How To Build Trust

I am often asked, what does it take to build trust? Building trust in relationships, at work and as a team is important.

3 Practices To Building Trust

Certainly Rome wasn’t built in a day and neither was the Eiffel Tower.

“The Eiffel tower wasn’t built in a day and neither is TRUST”

When we feel like we can trust someone, it is the best feeling in the world. We are more likely to be open and honest and share our most intimate thoughts, ideas and feelings. We feel safe and secure, knowing that we have confided in someone we can trust. Sometimes sadly we find out that we are wrong and we learn that we cannot always trust people. Maybe they did something to break our trust or confidentiality. When this happens is causes a fracture to the relationship and in business it could lead to a lack of referrals or new business.

It takes courage to open up and share your feelings and heart with someone. Our best hope is that they will honor our humanity and respect us for who we are and recognize our best intentions. Letting someone into our inner circle does take trust. We need to know they have our best intentions at heart, that they are loyal and will protect us and not gossip and be cruel against us.
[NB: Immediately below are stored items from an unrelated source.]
(* ===== verification/_CoqProject ===== *)
-Q . S2P
Prelude.v
Csv.v
CsvSpec.v
CsvRoundtrip.v
Delta.v
DeltaSpec.v
Bag.v
BagSpec.v
PQueue.v
Encode.v
EncodeSpec.v
Blob.v
BlobSpec.v
Diff.v
DiffSpec.v
DiffScript.v
Merge3.v
Merge3Spec.v
BlobLines.v
Blocks.v
Md5.v
Md5Spec.v
Sha1.v
Sha1Spec.v
DiffOut.v
DiffOutSpec.v
Sheet.v
SheetSpec.v
CsvFile.v
CsvFileSpec.v
Viterbi.v
ViterbiSpec.v
Sniffer.v
SnifferSpec.v
Mover.v
MoverSpec.v
SheetHash.v
OrderMerge.v
OrderMergeSpec.v
Measure.v
RowMan.v
MeasureMan.v
SheetCompare.v
MeasureSpec.v
MeasureManSpec.v
RowManSpec.v
SheetCompareSpec.v
Merger.v
MergerSpec.v
SheetPatcher.v
SheetPatcherSpec.v
PatchRoundtrip.v
FormatSniffer.v
CsvDiff.v
CsvPatch.v
CsvPatchSpec.v
CsvColumns.v
CsvTrip.v
Manifest.v
ManifestSpec.v
ManifestSum.v
Mlink.v
MlinkSpec.v
Artifact.v
ArtifactSpec.v
ArtifactTrip.v
(* ===== verification/Prelude.v ===== *)
(** * COOPY: verification of the core of the toolbox

    COOPY compares, patches and merges tables, and keeps them in repositories of
    its own build of Fossil.  This library models the parts of the program that
    carry that work and proves what makes them correct.  Paths below are relative
    to [src/src/].

    ** The program and its parts

    - [libcsv/] parses and writes CSV text.  [libcoopy_core/CsvRead.cpp] drives it
      to fill a sheet; [DataSheet::encode] and [SheetStyle] write one.
    - [libcoopy_core/] holds the tables ([TypedSheet], [CsvSheet],
      [SparseSheet]), the search for the rows and columns of tables that correspond
      ([SheetCompare], [MeasureMan], with the measures [RowMan] and [ColMan] and the
      lattice [Viterbi]), the order of what is found ([OrderMerge]), the comparison
      itself ([Merger], with [Mover] for columns that change places)
      and its outputs: [SheetPatcher] applies the changes to a sheet,
      [MergeOutputCsvDiff] writes them as text.  [NameSniffer] and [IndexSniffer]
      find the names of the columns and the ones that identify a row,
      [FormatSniffer] the format of a text.
    - [libcoopy_full/PatchParser.cpp] reads the text of changes and makes the calls
      of a patcher that it stands for.
    - [ssfossil/fossil/src/] stores artifacts: growable buffers ([blob.c]), deltas
      ([delta.c]), digests ([md5.c], [sha1.c]), encodings ([encode.c]), line
      differences and merges ([diff.c], [merge3.c]), the sets and queues the graph
      walks use ([bag.c], [pqueue.c]), and the control artifacts that describe
      check-ins, tags, tickets and pages ([manifest.c]).

    ** Files

    A model and its theorems are in separate files where the proofs are long.

    - [Prelude]: faults and results, machine integers, arrays, vectors, lists, and
      the tactics [res_inv] and [dlia].
    - [Csv] models [libcsv.c] and [csv.h]; [CsvSpec] and [CsvRoundtrip] are about
      it.  [CsvFile] models [SheetStyle.cpp], the CSV part of [DataSheet.cpp] and
      [CsvRead.cpp]; [CsvFileSpec] is about it.
    - [Sheet] models [TypedSheet.h] and [CsvSheet.h]; [SheetSpec] is about it.
      [SheetHash] models [Sha1Generator.cpp] and [DataSheet::getHash].
    - [Viterbi] models [SparseSheet.h] and [Viterbi.cpp], [Mover] models
      [Mover.cpp], [OrderMerge] models [OrderMerge.cpp] and [OrderResult.h], with
      [ViterbiSpec], [MoverSpec] and [OrderMergeSpec].
    - [Measure] models [MeasurePass.h] and the interface [Measure.h], [RowMan]
      the features and measures ([FVal.h], [FMap.h], [RowMan.h], [ColMan.cpp]),
      [MeasureMan] models [MeasureMan.cpp], and [SheetCompare] the mapping of
      rows and columns of [SheetCompare.cpp].  [MeasureSpec] states what a
      measure promises (the class [MeasureLaws]), [MeasureManSpec] is about any
      measure that does, [RowManSpec] shows that the two of the program do, and
      [SheetCompareSpec] puts them together.
    - [Merger] models [Merger.cpp] and the changes of [Patcher.h], [SheetPatcher]
      models [SheetPatcher.cpp]; [MergerSpec] and [SheetPatcherSpec] are about
      them, [PatchRoundtrip] is about both together.
    - [Sniffer] models [NameSniffer.cpp], [IndexSniffer.cpp] and the column names of
      [Stringer.cpp], [SnifferSpec] is about it.  [FormatSniffer] models
      [FormatSniffer.cpp] and [Reader.cpp].
    - [CsvDiff] models [MergeOutputCsvDiff.cpp], [CsvPatch] the part of
      [PatchParser.cpp] that reads what it writes.  [CsvPatchSpec] is about the
      records of rows, [CsvColumns] about those of columns, and [CsvTrip] puts the
      comparison, the text and the patcher together.
    - [Delta] and [DeltaSpec] ([delta.c]), [Bag] and [BagSpec] ([bag.c]), [PQueue]
      ([pqueue.c]), [Encode] and [EncodeSpec] ([encode.c]), [Blob], [BlobSpec] and
      [BlobLines] ([blob.c]), [Diff], [DiffSpec], [DiffScript], [DiffOut] and
      [DiffOutSpec] ([diff.c]), [Merge3] and [Merge3Spec] ([merge3.c], and
      [csv_merge] of [ssfossil/src/csv_hooks.cpp]), [Blocks]
      (what the digests share), [Md5] and [Md5Spec] ([md5.c]), [Sha1] and
      [Sha1Spec] ([sha1.c]).
    - [Manifest] models the parser of control artifacts ([manifest.c], with
      functions of [file.c] and [wiki.c]); [ManifestSpec] and [ManifestSum] are
      about it.  [Mlink] models the links between the files of two check-ins;
      [MlinkSpec] is about them.  [Artifact] models the code that writes artifacts
      ([checkin.c], [xfer.c], [wiki.c], [tag.c], [attach.c], [tkt.c], [db.c]);
      [ArtifactSpec] is about the cards, [ArtifactTrip] about writing and reading.

    ** How code becomes definitions

    A function of the source is a function of the same name.  One that can go
    wrong returns a [result]: a value, or the [fault] that the execution runs into
    (an access outside an object, a signed overflow, a failed assertion, the end
    of the program).  State is passed explicitly, as the record that the source
    has: the parser, the buffers and the heap they point into, the lattice, the
    patcher.  Unsigned arithmetic wraps ([u8] to [u64]); signed arithmetic is
    checked ([i32]) where the code can reach its limits, and a length that the
    code keeps in an [int] or an [unsigned] is converted ([to_int], [u32]).
    Characters are numbers below 256, texts are lists of them, and a C string is
    the list of the characters before its terminator.

    Code outside the repository is an argument: [realloc], [fputc], zlib, the
    dates of SQLite and [log].  So are the reading, merging and writing of CSV
    books that [csv_merge] ([csv_hooks.cpp]) calls, which the repository has and
    the model does not: what is shown of [blob_merge] holds for any of them.
    Floats and doubles are the specification floats of the Standard Library in
    [PQueue] and [Measure]; the costs of [Viterbi] are any type with an addition
    and a comparison, ordered and monotone where a path is said to be cheapest.

    ** What is shown

    - CSV: [csv_parse] stays inside its buffer, refines an automaton without one,
      and does not depend on how the input is cut; the writers write the quoted
      field; a table written and parsed, and a sheet encoded and read, come back.
    - Sheets: the operations keep a sheet rectangular, and a move puts a row or a
      column where it says.  A fingerprint is the SHA-1 of the serialized cells.
    - Comparing: the lattice finds a cheapest path; rows and columns are matched
      without a fault and one to one, whatever the rounding of the numbers, and
      a sheet that does not differ is matched row by row; the merge of two
      orders has every local row or column in one unit and every remote one in
      at most one (in none only if its pivot is gone from the local sheet); the
      search for moves ends with a plan that works; the column changes form a
      chain of single edits; the change of a row, laid over the local row, gives
      the remote row; and for sheets whose rows correspond in their order, with
      at most one column that moves and no remote row equal to a later local
      one, the changes of a comparison, applied by a patcher to the local sheet,
      give the remote sheet, also when they are written as text and read back in
      between.  The names that are found for the columns are distinct, one for
      each column.
    - Storage: a delta restores its target and is not much longer than it; a
      text applied as a delta stays inside source and buffer when its numbers
      are below 2^31, and can leave them when they make the 32-bit guards wrap;
      every encoding is undone by its decoder within its block; appending to a
      blob changes only the memory it owns; digests are those of RFC 1321, with
      the constants computed from the sine, and of FIPS 180-1; the script of
      [text_diff] turns one file into the other, its unified output is a patch,
      and the three-way merge is one of lines, with its conflicts counted,
      except where the code reads one element after an array that it may not
      have; bags and queues keep their invariants.
    - Artifacts: the parser ends on any content, accepts only well-formed
      artifacts with the cards of their type, and checks the sum of the text; the
      links between two check-ins are their edits, renames, additions and
      deletions; a check-in, a cluster and a wiki page that are written are read
      back as they were.

    Where the code does something else than it means to, a lemma shows it on an
    input: for instance [BagSpec.bag_insert_duplicates],
    [ViterbiSpec.viterbi_reset_stale], [MergerSpec.moves_misplace_columns] and
    the last sections of [SheetCompareSpec], [PatchRoundtrip], [CsvTrip],
    [ManifestSum], [MlinkSpec] and [ArtifactTrip].

    ** Bounds

    A loop that is not structural takes a number of iterations and ends in
    [OutOfFuel] when it is used up.  The callers pass a number that the theorems
    show to be enough, so that they say that the code returns: the size of the
    table for a probe, the length of the text or of the script for a scan, 64
    for a size that is halved, the number of elements for the depth of the
    search for moves, the length of the source for the rounds of [OrderMerge] (a
    round accepts a unit or is the last), three for the repetitions of
    [MeasureMan::compare1] (each gives a bit to a unit, and the fourth ends
    them), and the number of names for a fresh name.  Where the code does not
    end, [OutOfFuel] for every number says so ([DeltaSpec.digit_count_diverges],
    [BagSpec.bag_insert_duplicates]).

    ** What is not modelled

    - The comparison of sheets by a database or by [CombinedCompare], and the
      wrapping of sheets in [SheetCompare::compare]: the model starts from the
      views of the sheets, and its orders are the arguments of [OrderMerge] and
      [Merger].
    - The other outputs of a comparison and the other formats of patches,
      descriptions and conflict marks of [SheetPatcher], schemas, pools and links
      between tables.
    - The CSV books behind [csv_merge], and the other hooks of [csv_hooks.cpp].
    - Files, sockets, databases, web pages, the command line and the graphical
      front end, the adapters to spreadsheet formats: these are effects on or glue
      to code outside the repository.
    - Vendored and generated code ([sqlite3.c], [libcoopyhx], [jsoncpp]). *)

From stdpp Require Export base list list_numbers numbers option.
From Stdlib Require Export ZArith Lia.
From Stdlib Require Ascii String.
Export String.StringSyntax.
Delimit Scope string_scope with string.

#[export] Set Default Goal Selector "!".
#[global] Open Scope Z_scope.

(** ** Faults and results *)

(** What a C execution can do instead of returning a value: an access
    outside an object, a signed overflow, a failed [assert], ending the program
    with [exit], or, for a loop run with a bounded number of iterations, the
    bound being used up. *)
Inductive fault : Set :=
| OutOfBounds
| IntOverflow
| AssertFailed
| Exited
| OutOfFuel.

Inductive result (A : Type) : Type :=
| Ok (a : A)
| Fault (f : fault).
Arguments Ok {A} a.
Arguments Fault {A} f.

#[export] Instance fault_eq_dec : EqDecision fault.
Proof. solve_decision. Defined.
#[export] Instance result_ret : MRet result := fun A a => Ok a.
#[export] Instance result_bind : MBind result := fun A B f m =>
  match m with Ok a => f a | Fault e => Fault e end.

(** [bind_inv] turns [(x ← c; k x) = Ok v] into the intermediate value. *)
Lemma bind_Ok_inv {A B} (m : result A) (f : A -> result B) (b : B) :
  (m ≫= f) = Ok b -> exists a, m = Ok a /\ f a = Ok b.
Proof. destruct m as [a|e]; simpl; [eauto|done]. Qed.

Lemma bind_Ok {A B} (a : A) (f : A -> result B) : (Ok a ≫= f) = f a.
Proof. done. Qed.

(** A run-time check written by the programmer or implied by the language. *)
Definition check (b : bool) (e : fault) : result unit := if b then Ok tt else Fault e.
(* ===== verification/Encode.v ===== *)
(** * Encodings

    Models [src/src/ssfossil/fossil/src/encode.c]: the HTML, HTTP, fossilize,
    base-64 and base-16 encodings of the repository's text and ids.

    Bytes are the integers 0 to 255; [schar] gives the value a plain [char] has
    where the code computes with it.  Output written to a block obtained from
    [malloc] goes through [push], which faults when the block is full; the sizes
    are computed in [int] ([i32]).  The in-place decoders work on the whole
    buffer with their two indices.  [malloc] is taken to succeed. *)

From S2P Require Import Prelude.

(** ** Output blocks *)

(** [zOut[i++] = x] in a block of [cap] bytes of which [out] is filled. *)
Definition push (cap : Z) (out : list Z) (x : Z) : result (list Z) :=
  if Zlen out <? cap then Ok (out ++ [x]) else Fault OutOfBounds.

Fixpoint pushes (cap : Z) (out : list Z) (l : list Z) : result (list Z) :=
  match l with
  | [] => Ok out
  | x :: l => out ← push cap out x; pushes cap out l
  end.

(** The text of a terminated block: [zOut[i] = 0; return zOut]. *)
Definition finish (cap : Z) (out : list Z) : result (list Z) :=
  _ ← check (Zlen out <? cap) OutOfBounds; Ok out.

(** [strlen]; the text ends at its first NUL or at the end of the list. *)
Fixpoint strlen (z : list Z) : Z :=
  match z with [] => 0 | c :: z => if c =? 0 then 0 else 1 + strlen z end.

(** ** HTML *)

Definition html_width (c : Z) : Z :=
  if c =? 60 then 4 else if c =? 62 then 4 else if c =? 38 then 5 else if c =? 34 then 6 else 1.

Definition html_char (c : Z) : list Z :=
  if c =? 60 then [38; 108; 116; 59]                    (* &lt; *)
  else if c =? 62 then [38; 103; 116; 59]               (* &gt; *)
  else if c =? 38 then [38; 97; 109; 112; 59]           (* &amp; *)
  else if c =? 34 then [38; 113; 117; 111; 116; 59]     (* &quot; *)
  else [c].

(** [while( i<n && (c = zIn[i])!=0 )] *)
Fixpoint html_count (n : nat) (z : list Z) (count : Z) : result Z :=
  match n, z with
  | S n, c :: z =>
      if c =? 0 then Ok count else count ← i32 (count + html_width c); html_count n z count
  | _, _ => Ok count
  end.

Fixpoint html_loop (cap : Z) (n : nat) (z : list Z) (out : list Z) : result (list Z) :=
  match n, z with
  | S n, c :: z =>
      if c =? 0 then Ok out else out ← pushes cap out (html_char c); html_loop cap n z out
  | _, _ => Ok out
  end.

Definition htmlize (zIn : list Z) (n : Z) : result (list Z) :=
  let n := if n <? 0 then strlen zIn else n in
  count ← html_count (Z.to_nat n) zIn 0;
  cap ← i32 (count + 1);
  out ← html_loop cap (Z.to_nat n) zIn [];
  finish cap out.

(** ** HTTP *)

(** [isalnum] in the C locale. *)
Definition isalnum (c : Z) : bool :=
  ((48 <=? c) && (c <=? 57)) || ((65 <=? c) && (c <=? 90)) || ((97 <=? c) && (c <=? 122)).

Definition IsSafeChar (other c : Z) : bool :=
  isalnum c || (c =? 46) || (c =? 36) || (c =? 126) || (c =? 45) || (c =? 95) || (c =? other).

Definition HEX : list Z := cstr "0123456789ABCDEF"%string.

Fixpoint http_count (other : Z) (n : nat) (z : list Z) (count : Z) : result Z :=
  match n, z with
  | S n, c :: z =>
      if c =? 0 then Ok count
      else
        count ← i32 (count + (if IsSafeChar other (schar c) || (schar c =? 32) then 1 else 3));
        http_count other n z count
  | _, _ => Ok count
  end.

Definition http_char (other c : Z) : list Z :=
  if IsSafeChar other (schar c) then [c]
  else if schar c =? 32 then [43]
  else [37; cget HEX (Z.land (Z.shiftr (schar c) 4) 15); cget HEX (Z.land (schar c) 15)].

Fixpoint http_loop (cap other : Z) (n : nat) (z : list Z) (out : list Z) : result (list Z) :=
  match n, z with
  | S n, c :: z =>
      if c =? 0 then Ok out
      else out ← pushes cap out (http_char other c); http_loop cap other n z out
  | _, _ => Ok out
  end.

Definition EncodeHttp (zIn : option (list Z)) (n : Z) (encodeSlash : bool) :
    result (option (list Z)) :=
  match zIn with
  | None => Ok None
  | Some zIn =>
      let n := if n <? 0 then strlen zIn else n in
      let other := if encodeSlash then 97 else 47 in
      count ← http_count other (Z.to_nat n) zIn 0;
      cap ← i32 (count + 1);
      out ← http_loop cap other (Z.to_nat n) zIn [];
      out ← finish cap out;
      Ok (Some out)
  end.

Definition httpize (z : option (list Z)) (n : Z) : result (option (list Z)) := EncodeHttp z n true.
Definition urlize (z : option (list Z)) (n : Z) : result (option (list Z)) := EncodeHttp z n false.

Definition AsciiToHex (c : Z) : Z :=
  if (97 <=? c) && (c <=? 102) then c + (10 - 97)
  else if (65 <=? c) && (c <=? 70) then c + (10 - 65)
  else if (48 <=? c) && (c <=? 57) then c - 48
  else 0.

(** One pass of the loop of [dehttpize]: the buffer and [i] before [i++]. *)
Definition dehttp_step (z : list Z) (i j c : Z) : result (list Z * Z) :=
  if c =? 37 then
    c1 ← rd z (i + 1);
    if c1 =? 0 then Ok (z, i) else
    c2 ← rd z (i + 2);
    if c2 =? 0 then Ok (z, i) else
    z ← wr z j (u8 (Z.shiftl (AsciiToHex (schar c1)) 4));
    x ← rd z j;
    c2 ← rd z (i + 2);
    z ← wr z j (u8 (Z.lor x (AsciiToHex (schar c2))));
    Ok (z, i + 2)
  else if c =? 43 then z ← wr z j 32; Ok (z, i)
  else z ← wr z j c; Ok (z, i).

Fixpoint dehttp_loop (fuel : nat) (z : list Z) (i j : Z) : result (list Z * Z) :=
  c ← rd z i;
  if c =? 0 then z ← wr z j 0; Ok (z, j)
  else match fuel with
       | O => Fault OutOfFuel
       | S fuel => '(z, i) ← dehttp_step z i j c; dehttp_loop fuel z (i + 1) (j + 1)
       end.

(** The buffer and the returned length. *)
Definition dehttpize (z : option (list Z)) : result (option (list Z) * Z) :=
  match z with
  | None => Ok (None, 0)
  | Some z => '(z, j) ← dehttp_loop (length z) z 0 0; Ok (Some z, j)
  end.

(** ** Fossilize *)

(** [isspace] in the C locale. *)
Definition isspace (c : Z) : bool := (c =? 32) || ((9 <=? c) && (c <=? 13)).

Definition fossil_special (c : Z) : bool :=
  (c =? 0) || (c =? 32) || (c =? 10) || (c =? 9) || (c =? 13) || (c =? 12) || (c =? 11) || (c =? 92).

Definition fossil_char (c : Z) : list Z :=
  if c =? 0 then [92; 48]
  else if c =? 92 then [92; 92]
  else if isspace (schar c) then
    [92; if c =? 10 then 110 else if c =? 32 then 115 else if c =? 9 then 116
         else if c =? 13 then 114 else if c =? 11 then 118 else if c =? 12 then 102 else c]
  else [c].

Fixpoint fossil_count (z : list Z) (n : Z) : result Z :=
  match z with
  | [] => Ok n
  | c :: z => if fossil_special c then n ← i32 (n + 1); fossil_count z n else fossil_count z n
  end.

Fixpoint fossil_loop (cap : Z) (z : list Z) (out : list Z) : result (list Z) :=
  match z with
  | [] => Ok out
  | c :: z => out ← pushes cap out (fossil_char c); fossil_loop cap z out
  end.

(** The bytes of a block that a positive length, or [strlen], selects. *)
Definition input_bytes (z : list Z) (n : Z) (by_strlen : bool) : result (list Z) :=
  let n := if by_strlen then strlen z else n in
  _ ← check (n <=? Zlen z) OutOfBounds; Ok (take (Z.to_nat n) z).

Definition fossilize (zIn : list Z) (nIn : Z) : result (list Z) :=
  z ← input_bytes zIn nIn (nIn <? 0);
  n ← fossil_count z 0;
  n ← i32 (n + Zlen z);
  cap ← i32 (n + 1);
  out ← fossil_loop cap z [];
  finish cap out.

Definition unescape (c : Z) : Z :=
  if c =? 110 then 10 else if c =? 115 then 32 else if c =? 116 then 9 else if c =? 114 then 13
  else if c =? 118 then 11 else if c =? 102 then 12 else if c =? 48 then 0 else if c =? 92 then 92
  else c.

(** The value stored and [i] before [i++]. *)
Definition defossil_step (z : list Z) (i c : Z) : result (Z * Z) :=
  if c =? 92 then
    c1 ← rd z (i + 1);
    if c1 =? 0 then Ok (c, i) else Ok (unescape c1, i + 1)
  else Ok (c, i).

Fixpoint defossil_loop (fuel : nat) (z : list Z) (i j : Z) : result (list Z) :=
  c ← rd z i;
  if c =? 0 then
    x ← rd z j;
    if negb (x =? 0) then wr z j 0 else Ok z
  else match fuel with
       | O => Fault OutOfFuel
       | S fuel =>
           '(c, i) ← defossil_step z i c;
           z ← wr z j c;
           defossil_loop fuel z (i + 1) (j + 1)
       end.

Definition defossilize (z : list Z) : result (list Z) := defossil_loop (length z) z 0 0.

(** ** Base 64 *)

Definition zBase : list Z :=
  cstr "ABCDEFGHIJKLMNOPQRSTUVWXYZabcdefghijklmnopqrstuvwxyz0123456789+/"%string.

(** The four digits of a group of bytes, of which the last may be missing (0). *)
Definition digit1 (x : Z) : Z := cget zBase (Z.land (Z.shiftr (schar x) 2) 63).
Definition digit2 (x y : Z) : Z :=
  cget zBase (Z.lor (Z.land (Z.shiftl (schar x) 4) 48) (Z.land (Z.shiftr (schar y) 4) 15)).
Definition digit3 (y w : Z) : Z :=
  cget zBase (Z.lor (Z.land (Z.shiftl (schar y) 2) 60) (Z.land (Z.shiftr (schar w) 6) 3)).
Definition digit4 (w : Z) : Z := cget zBase (Z.land (schar w) 63).

Fixpoint encode64_loop (cap : Z) (z : list Z) (out : list Z) : result (list Z) :=
  match z with
  | x :: y :: w :: z =>
      out ← pushes cap out [digit1 x; digit2 x y; digit3 y w; digit4 w];
      encode64_loop cap z out
  | [x; y] =>
      pushes cap out [digit1 x; digit2 x y; cget zBase (Z.land (Z.shiftl (schar y) 2) 60); 61]
  | [x] => pushes cap out [digit1 x; cget zBase (Z.land (Z.shiftl (schar x) 4) 48); 61; 61]
  | [] => Ok out
  end.

Definition encode64 (zData : list Z) (nData : Z) : result (list Z) :=
  z ← input_bytes zData nData (nData <=? 0);
  n4 ← i32 (Zlen z * 4);
  let cap := n4 / 3 + 8 in
  out ← encode64_loop cap z [];
  finish cap out.

(** The table [trans], built from [zBase]. *)
Definition trans : list Z :=
  foldl (fun t i => <[Z.to_nat (Z.land (cget zBase i) 127) := i]> t) (replicate 128 0) (seqZ 0 64).

Definition trans64 (c : Z) : Z := cget trans (Z.land (schar c) 127).

Definition byte1 (a b : Z) : Z := Z.lor (Z.land (Z.shiftl a 2) 252) (Z.land (Z.shiftr b 4) 3).
Definition byte2 (b c : Z) : Z := Z.lor (Z.land (Z.shiftl b 4) 240) (Z.land (Z.shiftr c 2) 15).
Definition byte3 (c d : Z) : Z := Z.lor (Z.land (Z.shiftl c 6) 192) (Z.land d 63).

Fixpoint decode64_loop (cap : Z) (z : list Z) (out : list Z) : result (list Z) :=
  match z with
  | a :: b :: c :: d :: z =>
      let a := trans64 a in let b := trans64 b in let c := trans64 c in let d := trans64 d in
      out ← pushes cap out [byte1 a b; byte2 b c; byte3 c d];
      decode64_loop cap z out
  | [a; b; c] =>
      let a := trans64 a in let b := trans64 b in let c := trans64 c in
      pushes cap out [byte1 a b; byte2 b c]
  | [a; b] => let a := trans64 a in let b := trans64 b in pushes cap out [byte1 a b]
  | _ => Ok out
  end.

(** [while( n64>0 && z64[n64-1]=='=' ) n64--;] on the reversed text. *)
Fixpoint skip_eq (z : list Z) : list Z :=
  match z with [] => [] | c :: z' => if c =? 61 then skip_eq z' else z end.

(** The decoded bytes; their number is [*pnByte]. *)
Definition decode64 (z64 : list Z) : result (list Z) :=
  let z := rev (skip_eq (rev (take (Z.to_nat (strlen z64)) z64))) in
  n3 ← i32 (Zlen z * 3);
  let cap := n3 / 4 + 4 in
  out ← decode64_loop cap z [];
  finish cap out.

(** ** Base 16 *)

Definition zEncode : list Z := cstr "0123456789abcdef"%string.

(** The [2 N] digits written to [zOut]; the return value is always 0. *)
Definition encode16 (pIn : list Z) : list Z :=
  concat ((fun x => [cget zEncode (Z.shiftr x 4); cget zEncode (Z.land x 15)]) <$> pIn).

Definition zDecode : list Z :=
  replicate 48 64 ++
  [0; 1; 2; 3; 4; 5; 6; 7; 8; 9; 64; 64; 64; 64; 64; 64;
   64; 10; 11; 12; 13; 14; 15; 64; 64; 1; 64; 64; 1; 64; 64; 0] ++
  replicate 16 64 ++
  [64; 10; 11; 12; 13; 14; 15; 64; 64; 1; 64; 64; 1; 64; 64; 0] ++
  replicate 144 64.

(** The bytes stored at [pOut] and the return value. *)
Fixpoint decode16_loop (z : list Z) (out : list Z) : list Z * Z :=
  match z with
  | a1 :: a2 :: z =>
      if negb (Z.land a1 128 =? 0) || (cget zDecode a1 =? 64) then (out, 1)
      else if negb (Z.land a2 128 =? 0) || (cget zDecode a2 =? 64) then (out, 1)
      else decode16_loop z (out ++ [u8 (Z.shiftl (cget zDecode a1) 4 + cget zDecode a2)])
  | _ => (out, 0)
  end.

Definition decode16 (zIn : list Z) : list Z * Z :=
  if negb (Z.land (Zlen zIn) 1 =? 0) then ([], 1) else decode16_loop zIn [].

Fixpoint validate16 (zIn : list Z) (nIn : nat) : bool :=
  match nIn, zIn with
  | S n, c :: z => if cget zDecode (Z.land (schar c) 255) >? 63 then c =? 0 else validate16 z n
  | S _, [] => true
  | O, _ => true
  end.

Fixpoint canonical16 (z : list Z) (n : Z) : list Z :=
  match z with
  | [] => []
  | c :: z' =>
      if (c =? 0) || (n =? 0) then z
      else cget zEncode (Z.land (cget zDecode (Z.land (schar c) 127)) 31) :: canonical16 z' (n - 1)
  end.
It also means we have to discern and judge for ourselves. We have to observe their actions, see who they are and recognize false idol gossip when we see it aware of those who seek to compete or worse set out to damage a person’s reputation, spreading lies or false information to get themselves ahead.

 

So how do you continue to build trust?

Here are 3 practices to help you to continue building trust 

1. Trust

Building trust takes time. Getting to know someone takes time. Getting to know their heart and who they are happens over a period of several months and even years. Observing their actions rather than their words speaks volumes about who they are. One of the ways mistrust happens is when we feel or think we can trust someone and then they behave in a way that causes us to mistrust them. In business this can lead to a lack of referrals and lost business. In relationships this can fracture even the most promising relationships. Being open and honest with a friend and confiding in them takes courage and trust. Mistrust occurs when your conversation becomes water cooler gossip. Being open and honest with your spouse is vitally important  and essential to a lasting relationship. Denying someone an opportunity doesn’t build trust or hiding or with-holding doesn’t either. Sometimes people are so concerned with protecting their honey pot and not helping each other that eventually when there are opportunities for them to receive they have built so much mistrust that people do not want to do business with them.

2. Respect

Respecting someone for who they are, their humanity is something we can all practice even if we don’t always agree with them or the way they have handled a situation. Maybe they acted harshly or unreasonable or the behavior was too severe in your opinion.The truth is we each have different perspectives, opinions, ideas and thoughts and feelings on the way things or situations ought to be handled and since we are all unique having respect for another persons point of view or perspective is to honor their humanity at it’s core, whether we happen to agree or disagree with them. Just because you may or may not like someone doesn’t give you the right to dishonor who they are. Often there is good intent behind every behavior.

3. Reasonable

Wherever possible, choosing to respond to a situation from our highest self,  in a reasonable, mature manner is important. We ask…am I coming from a place of understanding, compassion, empathy and love or am I responding out of fear, insecurity or in a manner that does not honor the other person and their humanity? Am I responding to a situation as if it were an isolated incident or am I honoring a persons behavior in it’s totality?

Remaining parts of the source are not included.